*What to work on*
From the data below, set down exactly the lines between the one holding "Inductive exn : Type" and the one holding "Inductive cell : Type", inclusive, and no others.

◆ ◆ ◆ ◆ ◆ ◆ ◆

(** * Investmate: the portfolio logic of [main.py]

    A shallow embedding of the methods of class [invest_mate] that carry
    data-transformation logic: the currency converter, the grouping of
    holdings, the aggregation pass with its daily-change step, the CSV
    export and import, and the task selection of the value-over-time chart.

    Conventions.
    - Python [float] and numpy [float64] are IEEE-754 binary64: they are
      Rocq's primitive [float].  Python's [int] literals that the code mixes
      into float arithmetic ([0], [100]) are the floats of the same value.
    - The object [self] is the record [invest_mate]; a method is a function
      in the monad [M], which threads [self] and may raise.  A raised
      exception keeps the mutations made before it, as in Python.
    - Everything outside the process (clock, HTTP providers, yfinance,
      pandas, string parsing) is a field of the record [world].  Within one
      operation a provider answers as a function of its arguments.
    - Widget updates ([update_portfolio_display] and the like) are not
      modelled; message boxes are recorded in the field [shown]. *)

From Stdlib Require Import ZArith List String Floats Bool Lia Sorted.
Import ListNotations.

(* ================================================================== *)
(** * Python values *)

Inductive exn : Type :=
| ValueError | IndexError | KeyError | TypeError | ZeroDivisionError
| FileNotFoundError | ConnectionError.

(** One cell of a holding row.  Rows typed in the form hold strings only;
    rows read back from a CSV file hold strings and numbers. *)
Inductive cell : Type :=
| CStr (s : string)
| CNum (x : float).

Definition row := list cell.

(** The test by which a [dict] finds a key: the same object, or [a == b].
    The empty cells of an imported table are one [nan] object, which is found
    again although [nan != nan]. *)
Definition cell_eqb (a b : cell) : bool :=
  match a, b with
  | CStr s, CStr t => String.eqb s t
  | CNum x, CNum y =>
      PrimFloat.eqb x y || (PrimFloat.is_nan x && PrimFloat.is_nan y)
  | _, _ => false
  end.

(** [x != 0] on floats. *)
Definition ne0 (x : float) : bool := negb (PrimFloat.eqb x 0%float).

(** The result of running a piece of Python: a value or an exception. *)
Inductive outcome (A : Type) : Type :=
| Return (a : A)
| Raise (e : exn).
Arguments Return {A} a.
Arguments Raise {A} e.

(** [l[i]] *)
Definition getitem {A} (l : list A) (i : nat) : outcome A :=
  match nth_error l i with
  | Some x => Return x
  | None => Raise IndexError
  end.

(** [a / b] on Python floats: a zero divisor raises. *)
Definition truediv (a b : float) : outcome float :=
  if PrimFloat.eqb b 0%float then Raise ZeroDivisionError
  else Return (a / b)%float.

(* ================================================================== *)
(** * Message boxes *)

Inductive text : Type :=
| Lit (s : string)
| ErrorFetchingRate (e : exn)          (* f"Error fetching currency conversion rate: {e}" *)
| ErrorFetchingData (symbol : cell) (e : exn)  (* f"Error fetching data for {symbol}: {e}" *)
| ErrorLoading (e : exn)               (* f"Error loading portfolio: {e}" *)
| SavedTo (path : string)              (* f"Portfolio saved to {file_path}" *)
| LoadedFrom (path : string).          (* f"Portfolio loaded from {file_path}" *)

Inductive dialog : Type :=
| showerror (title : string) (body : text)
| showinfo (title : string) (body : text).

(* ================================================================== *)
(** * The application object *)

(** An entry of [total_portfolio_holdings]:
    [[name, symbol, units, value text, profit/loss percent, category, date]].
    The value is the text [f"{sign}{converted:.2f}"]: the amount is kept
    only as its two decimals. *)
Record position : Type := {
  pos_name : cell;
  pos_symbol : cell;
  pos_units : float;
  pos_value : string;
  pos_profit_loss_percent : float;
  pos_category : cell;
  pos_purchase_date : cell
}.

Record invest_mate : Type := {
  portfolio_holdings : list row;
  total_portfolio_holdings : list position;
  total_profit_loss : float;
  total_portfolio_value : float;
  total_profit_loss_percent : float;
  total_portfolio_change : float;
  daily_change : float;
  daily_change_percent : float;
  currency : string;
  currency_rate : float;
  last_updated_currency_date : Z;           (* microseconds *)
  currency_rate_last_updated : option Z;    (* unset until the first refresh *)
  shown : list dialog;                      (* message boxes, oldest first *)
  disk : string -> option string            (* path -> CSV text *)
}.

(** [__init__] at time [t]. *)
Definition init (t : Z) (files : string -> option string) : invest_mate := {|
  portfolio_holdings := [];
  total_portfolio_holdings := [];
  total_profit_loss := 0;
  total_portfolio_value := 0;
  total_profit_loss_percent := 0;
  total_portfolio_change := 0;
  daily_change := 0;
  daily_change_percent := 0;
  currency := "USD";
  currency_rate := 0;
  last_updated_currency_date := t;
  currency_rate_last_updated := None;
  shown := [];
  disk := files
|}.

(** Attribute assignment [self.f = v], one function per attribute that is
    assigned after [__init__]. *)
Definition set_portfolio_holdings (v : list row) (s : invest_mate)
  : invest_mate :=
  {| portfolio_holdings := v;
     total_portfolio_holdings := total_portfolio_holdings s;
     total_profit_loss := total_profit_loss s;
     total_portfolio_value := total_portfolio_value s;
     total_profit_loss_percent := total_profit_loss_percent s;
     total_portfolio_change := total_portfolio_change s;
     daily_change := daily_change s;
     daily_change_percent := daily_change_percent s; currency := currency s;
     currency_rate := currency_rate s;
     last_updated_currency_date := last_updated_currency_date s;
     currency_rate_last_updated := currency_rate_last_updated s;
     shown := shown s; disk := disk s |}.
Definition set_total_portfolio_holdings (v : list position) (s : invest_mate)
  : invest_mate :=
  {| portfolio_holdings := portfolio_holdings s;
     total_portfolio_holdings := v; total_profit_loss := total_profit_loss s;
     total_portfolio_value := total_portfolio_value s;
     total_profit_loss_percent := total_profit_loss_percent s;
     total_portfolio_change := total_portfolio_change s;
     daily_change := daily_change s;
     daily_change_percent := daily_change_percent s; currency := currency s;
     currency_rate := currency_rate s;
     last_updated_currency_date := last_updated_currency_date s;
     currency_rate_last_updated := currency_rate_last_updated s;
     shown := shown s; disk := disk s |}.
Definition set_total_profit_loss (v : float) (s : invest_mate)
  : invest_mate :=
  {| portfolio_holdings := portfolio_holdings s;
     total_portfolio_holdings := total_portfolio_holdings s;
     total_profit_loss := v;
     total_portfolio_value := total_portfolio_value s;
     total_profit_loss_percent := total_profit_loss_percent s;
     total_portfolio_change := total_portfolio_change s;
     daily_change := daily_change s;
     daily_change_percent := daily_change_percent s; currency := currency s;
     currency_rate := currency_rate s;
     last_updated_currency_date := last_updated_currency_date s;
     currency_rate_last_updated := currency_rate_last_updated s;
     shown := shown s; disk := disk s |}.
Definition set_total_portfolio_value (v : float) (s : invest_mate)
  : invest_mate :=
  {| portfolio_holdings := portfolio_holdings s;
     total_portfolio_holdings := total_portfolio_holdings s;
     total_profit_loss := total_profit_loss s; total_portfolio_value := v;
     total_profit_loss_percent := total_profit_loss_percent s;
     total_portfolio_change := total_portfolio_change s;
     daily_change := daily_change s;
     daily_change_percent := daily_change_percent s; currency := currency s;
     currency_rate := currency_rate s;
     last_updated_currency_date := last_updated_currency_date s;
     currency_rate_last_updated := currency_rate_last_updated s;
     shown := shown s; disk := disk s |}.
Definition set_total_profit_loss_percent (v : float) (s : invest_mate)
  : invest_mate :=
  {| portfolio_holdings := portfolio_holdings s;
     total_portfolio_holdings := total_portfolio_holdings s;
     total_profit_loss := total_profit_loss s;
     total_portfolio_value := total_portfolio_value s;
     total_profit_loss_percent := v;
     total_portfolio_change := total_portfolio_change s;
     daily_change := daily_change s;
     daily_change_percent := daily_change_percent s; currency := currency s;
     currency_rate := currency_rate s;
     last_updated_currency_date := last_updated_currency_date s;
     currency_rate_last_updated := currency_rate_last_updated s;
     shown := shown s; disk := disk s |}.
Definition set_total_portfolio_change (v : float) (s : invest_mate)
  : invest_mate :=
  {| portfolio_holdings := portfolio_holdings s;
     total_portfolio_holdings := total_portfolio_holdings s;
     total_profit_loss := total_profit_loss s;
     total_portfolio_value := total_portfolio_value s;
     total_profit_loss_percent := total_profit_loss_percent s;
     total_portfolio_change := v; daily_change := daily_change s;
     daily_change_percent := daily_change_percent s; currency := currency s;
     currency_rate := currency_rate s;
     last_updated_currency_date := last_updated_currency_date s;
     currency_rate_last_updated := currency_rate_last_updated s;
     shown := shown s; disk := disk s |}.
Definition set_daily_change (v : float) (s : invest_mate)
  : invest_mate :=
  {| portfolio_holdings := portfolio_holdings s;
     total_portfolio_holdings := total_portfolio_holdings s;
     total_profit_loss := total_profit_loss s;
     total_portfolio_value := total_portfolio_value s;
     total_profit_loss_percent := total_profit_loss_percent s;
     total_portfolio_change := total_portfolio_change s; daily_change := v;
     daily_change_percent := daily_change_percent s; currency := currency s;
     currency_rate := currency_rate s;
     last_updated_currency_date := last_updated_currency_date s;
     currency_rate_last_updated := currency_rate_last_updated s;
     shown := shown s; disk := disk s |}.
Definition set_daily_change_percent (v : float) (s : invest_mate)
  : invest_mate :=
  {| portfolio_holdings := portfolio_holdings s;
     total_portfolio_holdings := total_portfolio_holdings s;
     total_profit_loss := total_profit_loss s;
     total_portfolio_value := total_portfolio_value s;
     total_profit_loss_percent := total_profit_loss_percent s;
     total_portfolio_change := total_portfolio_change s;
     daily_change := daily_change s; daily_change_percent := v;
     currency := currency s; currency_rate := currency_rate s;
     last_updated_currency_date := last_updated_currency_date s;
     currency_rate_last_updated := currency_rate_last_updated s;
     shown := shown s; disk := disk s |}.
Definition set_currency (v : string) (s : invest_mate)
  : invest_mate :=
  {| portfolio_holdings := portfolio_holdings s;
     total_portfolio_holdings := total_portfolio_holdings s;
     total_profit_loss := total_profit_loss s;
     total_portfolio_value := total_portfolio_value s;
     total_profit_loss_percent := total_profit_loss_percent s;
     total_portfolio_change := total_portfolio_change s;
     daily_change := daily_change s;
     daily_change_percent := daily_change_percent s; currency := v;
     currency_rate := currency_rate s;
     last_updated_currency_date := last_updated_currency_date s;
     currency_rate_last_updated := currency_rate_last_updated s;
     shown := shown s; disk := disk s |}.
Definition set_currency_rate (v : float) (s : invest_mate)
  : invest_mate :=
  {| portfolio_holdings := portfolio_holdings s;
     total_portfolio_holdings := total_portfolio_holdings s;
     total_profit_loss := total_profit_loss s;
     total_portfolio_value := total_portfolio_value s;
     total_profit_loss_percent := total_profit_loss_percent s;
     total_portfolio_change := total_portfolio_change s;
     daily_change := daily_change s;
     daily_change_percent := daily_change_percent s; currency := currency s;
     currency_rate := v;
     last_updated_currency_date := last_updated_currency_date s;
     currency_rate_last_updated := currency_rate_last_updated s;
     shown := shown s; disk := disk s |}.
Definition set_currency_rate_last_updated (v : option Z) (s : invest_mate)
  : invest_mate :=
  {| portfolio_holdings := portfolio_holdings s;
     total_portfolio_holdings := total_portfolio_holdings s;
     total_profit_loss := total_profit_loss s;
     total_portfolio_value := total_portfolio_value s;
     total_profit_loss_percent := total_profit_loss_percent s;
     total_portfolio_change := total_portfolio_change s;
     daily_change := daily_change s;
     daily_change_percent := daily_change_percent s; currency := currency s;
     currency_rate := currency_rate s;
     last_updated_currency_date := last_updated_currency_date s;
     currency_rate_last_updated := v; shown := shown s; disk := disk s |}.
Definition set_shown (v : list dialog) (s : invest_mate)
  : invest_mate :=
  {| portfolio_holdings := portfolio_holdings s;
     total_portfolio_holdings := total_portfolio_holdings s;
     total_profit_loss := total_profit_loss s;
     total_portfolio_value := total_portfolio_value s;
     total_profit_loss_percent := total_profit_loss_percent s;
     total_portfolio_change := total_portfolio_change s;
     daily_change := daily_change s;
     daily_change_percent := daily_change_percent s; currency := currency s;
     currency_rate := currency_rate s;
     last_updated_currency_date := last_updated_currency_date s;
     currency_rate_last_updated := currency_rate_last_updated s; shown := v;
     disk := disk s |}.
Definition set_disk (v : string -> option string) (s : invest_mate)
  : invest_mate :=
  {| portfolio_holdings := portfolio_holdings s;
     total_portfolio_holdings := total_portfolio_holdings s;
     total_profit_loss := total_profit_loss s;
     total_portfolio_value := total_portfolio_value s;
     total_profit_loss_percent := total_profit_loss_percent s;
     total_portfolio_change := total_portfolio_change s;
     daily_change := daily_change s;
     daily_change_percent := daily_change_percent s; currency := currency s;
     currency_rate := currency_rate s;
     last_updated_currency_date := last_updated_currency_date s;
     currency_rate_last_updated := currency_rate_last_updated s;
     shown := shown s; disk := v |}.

◆ ◆ ◆ ◆ ◆ ◆ ◆

*Written answer*
Inductive exn : Type :=
| ValueError | IndexError | KeyError | TypeError | ZeroDivisionError
| FileNotFoundError | ConnectionError.

(** One cell of a holding row.  Rows typed in the form hold strings only;
    rows read back from a CSV file hold strings and numbers. *)
Inductive cell : Type :=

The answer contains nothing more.